Your task is to set down the records below again, exactly.

[Saved data entries]
=== Section Start ===

Lemma keeps_note_headers r : keeps R (note_headers r).
Proof.
  unfold note_headers.
  apply keeps_bind.
  - destruct (x_ratelimit_remaining r); [apply keeps_modify, R_remaining | apply keeps_ret].
  - intros _. destruct (x_ratelimit_reset r); [apply keeps_modify, R_reset | apply keeps_ret].
Qed.

Lemma keeps_request_page restart target results :
  keeps R restart -> keeps R (request_page restart target results).
Proof.
  intros Hrestart. unfold request_page.
  apply keeps_bind; [apply keeps_requests_get|]. intros r.
  apply keeps_bind; [apply keeps_note_headers|]. intros _.
  apply keeps_bind.
  - apply keeps_if; [|apply keeps_ret].
    apply keeps_bind; [apply keeps_get|]. intros s.
    apply keeps_bind; [apply keeps_time|]. intros t.
    apply keeps_bind; [apply keeps_lift|]. intros delta.
    apply keeps_if.
    + apply keeps_bind; [apply keeps_sleep|]. intros _.
      apply keeps_bind; [exact Hrestart|]. intros v. apply keeps_ret.
    + apply keeps_bind; [apply keeps_update_rate_limit_info|]. intros _.
      apply keeps_ret.
  - intros [v|]; [apply keeps_ret|].
    apply keeps_if; [apply keeps_raise|].
    destruct (init_results results (body r)) as [results' stop].
    apply keeps_if; [apply keeps_ret|].
    apply keeps_bind; [apply keeps_lift|]. intros results''.
    apply keeps_bind; [apply keeps_lift|]. intros next_url.
    apply keeps_bind; [|intros; apply keeps_ret].
    apply keeps_if; [apply keeps_wait_for_rate_limit | apply keeps_ret].
Qed.

Lemma keeps_on_request_exception next_url results retry_count e :
  keeps R (on_request_exception next_url results retry_count e).
Proof.
  unfold on_request_exception.
  apply keeps_if; [|apply keeps_raise].
  apply keeps_bind; [apply keeps_sleep|]. intros _. apply keeps_ret.
Qed.

(** The fetcher, for a relation that also tolerates the cache write. *)
Hypothesis R_cache : forall v s, R s (set_cache v s).

Lemma keeps_cache_store url results : keeps R (cache_store url results).
Proof.
  unfold cache_store.
  apply keeps_bind; [apply keeps_get|]. intros s. apply keeps_modify, R_cache.
Qed.

Lemma keeps_fetcher fuel :
  (forall url, keeps R (_paginated_request fuel url)) /\
  (forall url next_url results retry_count,
      keeps R (fetch_pages fuel url next_url results retry_count)).
Proof.
  induction fuel as [|fuel [IHp IHf]].
  - split.
    + intros url s. rewrite paginated_request_unfold.
      destruct (cache s !! url); reflexivity.
    + intros url next_url results retry_count.
      rewrite fetch_pages_unfold.
      apply keeps_if; [apply keeps_out_of_fuel|].
      apply keeps_bind; [apply keeps_cache_store | intros; apply keeps_ret].
  - split.
    + intros url s. rewrite paginated_request_unfold.
      destruct (cache s !! url); [reflexivity|].
      apply keeps_bind; [apply keeps_wait_for_rate_limit | intros; apply IHf].
    + intros url next_url results retry_count.
      rewrite fetch_pages_unfold.
      apply keeps_if.
      * apply keeps_bind.
        -- apply keeps_try; [apply keeps_request_page, IHp|].
           intros e. apply keeps_on_request_exception.
        -- intros [n r c|r|v].
           ++ apply IHf.
           ++ apply keeps_bind; [apply keeps_cache_store | intros; apply keeps_ret].
           ++ apply keeps_ret.
      * apply keeps_bind; [apply keeps_cache_store | intros; apply keeps_ret].
Qed.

=== Section End ===

*WRITTEN ANSWER*:
Lemma keeps_note_headers r : keeps R (note_headers r).
Proof.
  unfold note_headers.
  apply keeps_bind.
  - destruct (x_ratelimit_remaining r); [apply keeps_modify, R_remaining | apply keeps_ret].
  - intros _. destruct (x_ratelimit_reset r); [apply keeps_modify, R_reset | apply keeps_ret].
Qed.

Lemma keeps_request_page restart target results :
  keeps R restart -> keeps R (request_page restart target results).
Proof.
  intros Hrestart. unfold request_page.
  apply keeps_bind; [apply keeps_requests_get|]. intros r.
  apply keeps_bind; [apply keeps_note_headers|]. intros _.
  apply keeps_bind.
  - apply keeps_if; [|apply keeps_ret].
    apply keeps_bind; [apply keeps_get|]. intros s.
    apply keeps_bind; [apply keeps_time|]. intros t.
    apply keeps_bind; [apply keeps_lift|]. intros delta.
    apply keeps_if.
    + apply keeps_bind; [apply keeps_sleep|]. intros _.
      apply keeps_bind; [exact Hrestart|]. intros v. apply keeps_ret.
    + apply keeps_bind; [apply keeps_update_rate_limit_info|]. intros _.
      apply keeps_ret.
  - intros [v|]; [apply keeps_ret|].
    apply keeps_if; [apply keeps_raise|].
    destruct (init_results results (body r)) as [results' stop].
    apply keeps_if; [apply keeps_ret|].
    apply keeps_bind; [apply keeps_lift|]. intros results''.
    apply keeps_bind; [apply keeps_lift|]. intros next_url.
    apply keeps_bind; [|intros; apply keeps_ret].
    apply keeps_if; [apply keeps_wait_for_rate_limit | apply keeps_ret].
Qed.

Lemma keeps_on_request_exception next_url results retry_count e :
  keeps R (on_request_exception next_url results retry_count e).
Proof.
  unfold on_request_exception.
  apply keeps_if; [|apply keeps_raise].
  apply keeps_bind; [apply keeps_sleep|]. intros _. apply keeps_ret.
Qed.

(** The fetcher, for a relation that also tolerates the cache write. *)
Hypothesis R_cache : forall v s, R s (set_cache v s).

Lemma keeps_cache_store url results : keeps R (cache_store url results).
Proof.
  unfold cache_store.
  apply keeps_bind; [apply keeps_get|]. intros s. apply keeps_modify, R_cache.
Qed.

Lemma keeps_fetcher fuel :
  (forall url, keeps R (_paginated_request fuel url)) /\
  (forall url next_url results retry_count,
      keeps R (fetch_pages fuel url next_url results retry_count)).
Proof.
  induction fuel as [|fuel [IHp IHf]].
  - split.
    + intros url s. rewrite paginated_request_unfold.
      destruct (cache s !! url); reflexivity.
    + intros url next_url results retry_count.
      rewrite fetch_pages_unfold.
      apply keeps_if; [apply keeps_out_of_fuel|].
      apply keeps_bind; [apply keeps_cache_store | intros; apply keeps_ret].
  - split.
    + intros url s. rewrite paginated_request_unfold.
      destruct (cache s !! url); [reflexivity|].
      apply keeps_bind; [apply keeps_wait_for_rate_limit | intros; apply IHf].
    + intros url next_url results retry_count.
      rewrite fetch_pages_unfold.
      apply keeps_if.
      * apply keeps_bind.
        -- apply keeps_try; [apply keeps_request_page, IHp|].
           intros e. apply keeps_on_request_exception.
        -- intros [n r c|r|v].
           ++ apply IHf.
           ++ apply keeps_bind; [apply keeps_cache_store | intros; apply keeps_ret].
           ++ apply keeps_ret.
      * apply keeps_bind; [apply keeps_cache_store | intros; apply keeps_ret].
Qed.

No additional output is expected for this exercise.